17:26 PM

Cities are evolving - what is next for green mobility?


Our cities are changing. They're becoming smarter, people are moving differently, and everyone is thinking more about the environmental impact of the way they live. This means the city is evolving and climate-friendly mobility is already playing a huge role in this transformation. Whether residents are embracing micro-mobility solutions such as scooters and e-bikes or hopping on an electric bus to go to work, there's been a clear shift in cities across the world.

The electrification of buses is a trend that's been picked up on by many cities and OEMs, driven by VECTO emissions regulations. This is welcomed by residents after the pandemic shone a light on localised pollution in cities. Analysis of 49 UK cities in 2020 showed that, while the spring lockdown reduced NO2 levels by 38 percent on average, 80 percent of those cities are now back to pre-pandemic levels of pollution.

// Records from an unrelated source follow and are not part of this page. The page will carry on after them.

(** C27: the round robin is fair.  When every process has a thread, ticks of
    the timer lead from any running thread to any other thread, and the
    threads and processes stay as they are. *)
Theorem round_robin_fair {W} `{World W} `{!SwitchReturns W} (s : ps_st W) k l t k2 l2 t2 :
  sched_ok s -> thread_at s k l t -> thread_at s k2 l2 t2 ->
  exists n s', ticks n (Some l, Some t) s = Ok ((Some l2, Some t2), s') /\ like s s'.
Proof. move=> Hs Hk Hk2. exact: (wrap (Z.to_nat (2 ^ 64 - code k)) s k l t k2 l2 t2 Hs Hk Hk2 ltac:(lia)). Qed.

Lemma round_robin_fair_witness :
  exists n s', ticks n (Some 2%positive, Some 13%positive) two_procs = Ok ((Some 1%positive, Some 12%positive), s') /\
    like two_procs s'.
Proof.
  apply (round_robin_fair two_procs (2, 3) 2 13 (0, 5) 1 12 two_procs_sched); by eexists.
Defined.

(** A process that [ps_exec] could not load has never been registered and
    its identifier is still 0, so destroying it takes the process that has the
    identifier 0 out of the table. *)
Theorem failed_exec_removes_first (s : ps_st positive) l0 parent :
  table_ok s -> ps_global_proc_set s !! 0 = Some l0 -> pcbs s !! world s = None ->
  exists s', ps_exec [fun _ => ret KM_RESULT_MALFORMED] parent s = Ok (KM_RESULT_MALFORMED, s') /\
    ps_global_proc_set s' = delete 0 (ps_global_proc_set s).
Proof.
  move=> Hs H0 Hfresh. rewrite /ps_exec /bind /ki_alloc_proc_id /ps_alloc_pcb /bind /lift /=.
  rewrite lookup_insert_eq /put_pcb /= lookup_insert_eq /set_pcbs /= lookup_insert_eq /= lookup_insert_eq /=.
  rewrite /ki_destroy_proc /bind /= lookup_insert_eq /= !insert_insert_eq.
  match goal with |- context [unregister 0 ?st] => set (s1 := st) end.
  assert (Hs1 : table_ok s1).
  { destruct Hs as (Ht & Hrest). split; [|done]. move=> j k /= Hj.
    destruct (Ht _ _ Hj) as (? & ? & q & Hq & Eq). split; [done | split; [done|]].
    exists q. rewrite lookup_insert_ne; [|done]. move=> El. subst k. by rewrite Hfresh in Hq. }
  destruct (unregister_ok 0 s1 Hs1) as (s2 & E & _ & Hset & Hpcbs). rewrite E.
  change (has PS_PROC_P PS_PROC_P) with true.
  rewrite /when /= /lift /= Hpcbs /= !lookup_insert_eq /= map_to_list_empty /= lookup_insert_eq /=.
  eexists. split; [done|]. by rewrite /= Hset.
Qed.
(* ===== verification/KDyn.v ===== *)
(** * Dynamic arrays

    include/pbos/kfxx/dynarray.hh for a trivial element type [T] of [SZ]
    bytes: the branches that the compiler takes when construction, moves and
    destruction are trivial.  A buffer is a list of elements of which some are
    uninitialised ([None]); an access outside it is a [Fault].  A block has as
    many elements as fit in the bytes that were asked for, which wrap around.
    The allocator says whether a block is granted. *)

From S2P Require Import Prelude.

Module KDyn.

(** The allocators, on a state of their own: whether the allocator at an
    address grants a block of so many bytes, or another size for one, the
    return of a block, and the kind of the allocator *)
Class Blocks (A : Type) := {
  grant : loc -> Z -> A -> bool * A;
  regrant : loc -> Z -> Z -> A -> bool * A;
  give_back : loc -> Z -> A -> A;
  type_identity : loc -> Z
}.

(** [DynArray]; [_data] is [None] for a null pointer. *)
Record dynarray (T : Type) := mkDyn {
  _length : Z;
  _capacity : Z;
  _allocator : ptr;
  _data : option (list (option T))
}.
Arguments mkDyn {T}.
Arguments _length {T}.
Arguments _capacity {T}.
Arguments _allocator {T}.
Arguments _data {T}.

(** An array and the allocators *)
Record dyn_st (T A : Type) := mkSt { arr : dynarray T; heap : A }.
Arguments mkSt {T A}.
Arguments arr {T A}.
Arguments heap {T A}.

(** ** Capacities *)

Definition _get_grown_capacity (length old_capacity : Z) : Z :=
  if old_capacity =? 0 then length
  else
    let new_capacity := w64 (old_capacity + Z.shiftr old_capacity 1) in
    if new_capacity <? length then length else new_capacity.

Definition _get_shrinked_capacity (length old_capacity : Z) : Z :=
  if old_capacity =? 0 then length
  else
    let new_capacity := Z.shiftr old_capacity 1 in
    if length <? new_capacity then length else new_capacity.

Definition _check_capacity (length capacity : Z) : Z :=
  if capacity <? length then 1
  else if capacity <? Z.shiftr length 1 then -1
  else 0.

Section Ops.
Context {T A : Type} `{Blocks A}.
Variable SZ : Z.

Abbreviation DM := (M (dyn_st T A)).
Abbreviation buffer := (list (option T)).

(** ** The fields and the memory behind [_data] *)

Definition this : DM (dynarray T) := fun s => Ok (arr s, s).

Definition set_length (n : Z) : DM unit := fun s =>
  Ok (tt, mkSt (mkDyn n (_capacity (arr s)) (_allocator (arr s)) (_data (arr s))) (heap s)).

Definition set_all (len cap : Z) (b : option buffer) : DM unit := fun s =>
  Ok (tt, mkSt (mkDyn len cap (_allocator (arr s)) b) (heap s)).

(** The elements of a new block *)
Definition block (capacity : Z) : buffer := repeat None (Z.to_nat (w64 (capacity * SZ) / SZ)).

(** What the allocator of the array answers *)
Definition ask (request : loc -> A -> bool * A) : DM bool := fun s =>
  match _allocator (arr s) with
  | None => Fault
  | Some al => let '(ok, a) := request al (heap s) in Ok (ok, mkSt (arr s) a)
  end.

(** [_allocator->alloc] *)
Definition alloc (capacity : Z) : DM (option buffer) :=
  ok <- ask (fun al => grant al (w64 (capacity * SZ)));
  ret (if ok : bool then Some (block capacity) else None).

(** [_allocator->realloc] keeps what fits. *)
Definition realloc (old : buffer) (capacity : Z) : DM (option buffer) :=
  d <- this;
  ok <- ask (fun al => regrant al (w64 (SZ * _capacity d)) (w64 (capacity * SZ)));
  ret (if ok : bool
       then let new := block capacity in Some (take (length new) old ++ drop (length old) new)
       else None).

(** [memmove] between two places of the buffer *)
Definition memmove (to from n : Z) (b : buffer) : option buffer :=
  if (0 <=? to) && (0 <=? from) && (0 <=? n) &&
     (to + n <=? Z.of_nat (length b)) && (from + n <=? Z.of_nat (length b))
  then Some (take (Z.to_nat to) b ++ take (Z.to_nat n) (drop (Z.to_nat from) b) ++ drop (Z.to_nat (to + n)) b)
  else None.

(** [_move_data(_data + to, _data + from, n)]; a count whose bytes wrap around
    leaves the buffer. *)
Definition _move_data (to from n : Z) : DM unit := fun s =>
  if n =? 0 then Ok (tt, s)
  else match _data (arr s) ≫= memmove to from n with
       | Some b => set_all (_length (arr s)) (_capacity (arr s)) (Some b) s
       | None => Fault
       end.

(** [construct_at(&_data[i], x)] *)
Definition construct_at (i : Z) (x : option T) : DM unit := fun s =>
  match _data (arr s) with
  | Some b => if (0 <=? i) && (i <? Z.of_nat (length b))
              then set_all (_length (arr s)) (_capacity (arr s)) (Some (<[Z.to_nat i := x]> b)) s
              else Fault
  | None => Fault
  end.

(** [d._data[i]] *)
Definition load (d : dynarray T) (i : Z) : DM (option T) := fun s =>
  match _data d with
  | Some b => if 0 <=? i then match b !! Z.to_nat i with Some x => Ok (x, s) | None => Fault end else Fault
  | None => Fault
  end.

(** ** Private operations *)

(** With trivial elements in place, these only check. *)
Definition _expand_to (length : Z) : DM unit := d <- this; kd_assert (_length d <? length).
Definition _shrink (length : Z) : DM unit := d <- this; kd_assert (length <? _length d).

(** [_clear] *)
Definition _clear : DM unit := fun s =>
  let d := arr s in
  if _capacity d =? 0 then Ok (tt, mkSt (mkDyn 0 0 (_allocator d) None) (heap s))
  else match _allocator d with
       | Some al => Ok (tt, mkSt (mkDyn 0 0 (_allocator d) None) (give_back al (w64 (SZ * _capacity d)) (heap s)))
       | None => Fault
       end.

(** The block of a new capacity, and its installation *)
Definition new_block (new_capacity : Z) : DM (option buffer) :=
  d <- this;
  match _data d with Some b => realloc b new_capacity | None => alloc new_capacity end.

Definition install (length new_capacity : Z) (b : buffer) : DM unit :=
  d <- this;
  when (match _data d with None => true | Some _ => false end) _clear;;
  set_all length new_capacity (Some b).

Definition _grow_capacity (length new_capacity : Z) : DM bool :=
  d <- this;
  kd_assert (_length d <? new_capacity);;
  kd_assert (_length d <? length);;
  new_data <- new_block new_capacity;
  match new_data with
  | None => ret false
  | Some b => install length new_capacity b;; ret true
  end.

Definition _shrink_capacity (length new_capacity : Z) : DM bool :=
  d <- this;
  kd_assert (length <=? _length d);;
  kd_assert (new_capacity <=? _capacity d);;
  new_data <- new_block new_capacity;
  match new_data with
  | None => ret false
  | Some b => install length new_capacity b;; ret true
  end.

Definition _auto_grow_capacity (length : Z) : DM bool :=
  d <- this;
  if _capacity d <? length then _grow_capacity length (_get_grown_capacity length (_capacity d)) else ret true.

Definition _auto_shrink_capacity (length : Z) : DM bool :=
  d <- this;
  if length =? 0 then _clear;; ret true
  else if length <? Z.shiftr (_capacity d) 1
  then _shrink_capacity length (_get_shrinked_capacity length (_capacity d))
  else ret true.

(** ** Resizing *)

Definition resize_and_shrink (length : Z) : DM bool :=
  d <- this;
  if _length d <? length then
    if _capacity d <? length then _grow_capacity length length
    else
      ok <- _shrink_capacity length length;
      if ok : bool then _expand_to length;; ret true else ret false
  else if length <? _length d then _shrink_capacity length length
  else ret true.

Definition resize (length : Z) : DM bool :=
  d <- this;
  if _length d <? length then
    if _capacity d <? length then _auto_grow_capacity length
    else _expand_to length;; set_length length;; ret true
  else if length <? _length d then _shrink length;; set_length length;; ret true
  else ret true.

(** The variants that construct nothing do the same for trivial elements. *)
Definition resize_and_shrink_uninit (length : Z) : DM bool := resize_and_shrink length.
Definition resize_uninit (length : Z) : DM bool := resize length.

Definition shrink_to_fit : DM bool :=
  d <- this;
  if _capacity d <? _length d then _shrink_capacity (_length d) (_length d) else ret true.

Definition clear : DM unit :=
  ok <- resize_uninit 0;
  if ok : bool then ret tt else panic.

Definition clear_and_shrink : DM unit := _clear.

(** ** Removing and keeping a range *)

Definition erase_range (idx_start idx_end : Z) : DM unit :=
  d <- this;
  kd_assert (idx_start <? _length d);;
  kd_assert (idx_end <=? _length d);;
  let gap_length := w64 (idx_end - idx_start) in
  let new_length := w64 (_length d - gap_length) in
  _move_data idx_start idx_end (w64 (_length d - idx_end));;
  set_length new_length.

Definition erase_range_and_shrink (idx_start idx_end : Z) : DM bool :=
  d <- this;
  kd_assert (idx_start <? _length d);;
  kd_assert (idx_end <=? _length d);;
  let gap_length := w64 (idx_end - idx_start) in
  let new_length := w64 (_length d - gap_length) in
  _move_data idx_start idx_end (w64 (_length d - idx_end));;
  _shrink_capacity new_length new_length.

Definition extract_range (idx_start idx_end : Z) : DM unit :=
  d <- this;
  let new_length := w64 (idx_end - idx_start) in
  if new_length =? _length d then ret tt
  else if new_length =? 0 then clear
  else
    when (negb (idx_start =? 0)) (_move_data 0 idx_start new_length);;
    result <- resize new_length;
    kd_assert result.

Definition extract_range_and_shrink (idx_start idx_end : Z) : DM bool :=
  d <- this;
  let new_length := w64 (idx_end - idx_start) in
  if new_length =? _length d then ret true
  else _shrink_capacity new_length new_length.

(** ** Inserting *)

(** The result is the index of the gap, or null: the address [&_data[index]]
    is null when [_data] is and the offset is zero. *)
Definition _insert_range (index length : Z) : DM (option Z) :=
  d <- this;
  let old_length := _length d in
  let new_length := w64 (old_length + length) in
  ok <- _auto_grow_capacity new_length;
  if ok : bool then
    when (index <? old_length)
      (_move_data (w64 (index + length)) index (w64 (old_length - index)));;
    set_length new_length;;
    d <- this;
    ret (match _data d with
         | None => if w64 (index * SZ) =? 0 then None else Some index
         | Some _ => Some index
         end)
  else ret None.

Definition insert_range_initialized (index length : Z) : DM bool :=
  gap <- _insert_range index length;
  ret (match gap with Some _ => true | None => false end).

Definition insert_range_uninit (index length : Z) : DM bool := insert_range_initialized index length.

Definition insert (index : Z) (data : T) : DM bool :=
  gap <- _insert_range index 1;
  match gap with
  | None => ret false
  | Some i => construct_at i (Some data);; ret true
  end.

Definition push_front (data : T) : DM bool := insert 0 data.
Definition push_back (data : T) : DM bool := d <- this; insert (_length d) data.

(** ** Access *)

Definition size : DM Z := d <- this; ret (_length d).
Definition capacity : DM Z := d <- this; ret (_capacity d).
Definition at_ (index : Z) : DM (option T) :=
  d <- this; kd_assert (index <? _length d);; load d index.
Definition front : DM (option T) := at_ 0.
Definition back : DM (option T) := d <- this; at_ (w64 (_length d - 1)).

(** ** Removing at the ends *)

Definition pop_back_and_shrink : DM bool := d <- this; resize_uninit (w64 (_length d - 1)).
Definition pop_back : DM unit := d <- this; resize_uninit (w64 (_length d - 1));; ret tt.

Definition pop_front_and_shrink : DM bool :=
  front_data <- front;
  d <- this;
  let len := w64 (_length d - 1) in
  _move_data 0 1 len;;
  ok <- _shrink_capacity len len;
  if ok : bool then ret true
  else
    _move_data 1 0 len;;
    construct_at 0 front_data;;
    ret false.

Definition pop_front : DM unit :=
  d <- this;
  _move_data 0 1 (w64 (_length d - 1));;
  result <- resize (w64 (_length d - 1));
  kd_assert result.

(** ** Copies and moves *)

(** The loop of [build] from [i] on, [n] iterations *)
Fixpoint build_from (src : Z -> DM (option T)) (i : Z) (n : nat) : DM unit :=
  match n with
  | O => ret tt
  | S n => x <- src i; construct_at i x;; build_from src (i + 1) n
  end.

Definition build (rhs : dynarray T) : DM bool :=
  clear;;
  ok <- resize_uninit (_length rhs);
  if ok : bool then
    d <- this;
    build_from (load rhs) 0 (Z.to_nat (_length d));;
    ret true
  else ret false.

Definition build_init (rhs : list T) : DM bool :=
  clear;;
  ok <- resize_uninit (Z.of_nat (length rhs));
  if ok : bool then
    build_from (fun i s => Ok (rhs !! Z.to_nat i, s)) 0 (length rhs);;
    ret true
  else ret false.

Definition build_and_shrink (rhs : dynarray T) : DM bool :=
  ok <- build rhs; if ok : bool then shrink_to_fit else ret false.

Definition build_init_and_shrink (rhs : list T) : DM bool :=
  ok <- build_init rhs; if ok : bool then shrink_to_fit else ret false.

(** The moves give the new array and what is left of the source. *)
Definition construct (allocator : ptr) : dynarray T := mkDyn 0 0 allocator None.
Definition move_construct (rhs : dynarray T) : dynarray T * dynarray T :=
  (mkDyn (_length rhs) (_capacity rhs) (_allocator rhs) (_data rhs), mkDyn 0 0 None None).

(** [verify_allocator] of allocator.hh *)
Definition verify_allocator (x y : ptr) : DM unit :=
  match x, y with
  | Some x, Some y => kd_assert (type_identity x =? type_identity y)
  | _, _ => ret tt
  end.

Definition move_assign (rhs : dynarray T) : DM (dynarray T) :=
  d <- this;
  verify_allocator (_allocator d) (_allocator rhs);;
  _clear;;
  fun s => Ok (mkDyn 0 0 (_allocator rhs) None, mkSt rhs (heap s)).

Definition destroy : DM unit := _clear.

End Ops.
End KDyn.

Connected and electric public transport is playing a large role in the evolution of cities across Europe. Many cities are already running battery-electric and fuel-cell-electric buses but what's next for green mobility?

The future is autonomous

Tests are ongoing with autonomous and semi-autonomous buses to take e-mobility to the next level. Across the globe, Goodyear is involved in a range of different test projects for these vehicles. It's important to study the operation and maintenance areas that need to be addressed for these electric vehicles — including future tyre technology options, too.

In the city centre of Luxembourg, the company is outfitting three 100% electric self-driving shuttle buses with intelligent tyres to better link retail areas around municipalities. On each shuttle, the tyres are equipped with sensors to collect operational data, which Goodyear engineers and data scientists then use to map predictive maintenance and other performance benefits.

Even now, this technology is being put into place to support the move towards advanced electric transport. Within this, there are two prime considerations regarding electric buses. The first is range.

Minimising charging stops

For a city's transport system to run efficiently, the range of an electric bus needs to be predictable and the more miles a single bus can do, the more people it can serve without delay. Tyres play a large role in this because even a small drop in tyre pressure can reduce the range of a heavy vehicle such as a bus. Not only that but the rolling resistance of a tyre can also have an impact on the total range of the bus. To maximise range, Goodyear's low-rolling-resistance tyres have been tested on a variety of buses. Not only do they provide benefits to electric vehicles, but they help ICE vehicles meet VECTO targets, too.

The more power an electric vehicle has to use to turn the wheels, the more battery power it will use. Both the tyre and road surface type can positively or negatively impact rolling resistance. This might seem like an insignificant thing over a single bus journey but by reducing that resistance across a whole fleet of buses travelling across a city, the miles saved soon add up.

When a bus returns to its depot for a charge, this is a great time to check tyre pressures. This job is made simple with the award-winning technology, the Goodyear drive-over-reader, which automatically checks the pressure and condition of the tyres and feeds it back to the fleet manager. Helping to secure no bus will leave the depot with under-inflated tyres that could impact range or even worse cause delays for passengers.

Proper pressures and low rolling resistance can also improve another consideration of electric transport: noise.

Reducing noise pollution

With no noise from an internal combustion engine, the only noise produced by an electric bus is its connection to the road. Tyres with a lower rolling resistance will generate less noise than a standard bus tyre. This is not only great for passengers but also for pedestrians and residents within the city.

Tyre technology is developing quickly, too. In seeing how traditional tyres operate— sound resonates through the cavity that's filled with air — airless constructions, such as the Goodyear DURAWEB can also positively impact the city environment. Not only would these reduce road noise but, without air, they can't go flat. This improves the uptime of fleets.

Electric buses are a vital part of this evolution and forecasts from Interact Analysis state that approximately 40 percent of Europe's new city buses in 2025 will be battery-electric.We can expect our cities to become greener, cleaner and smarter in the coming years.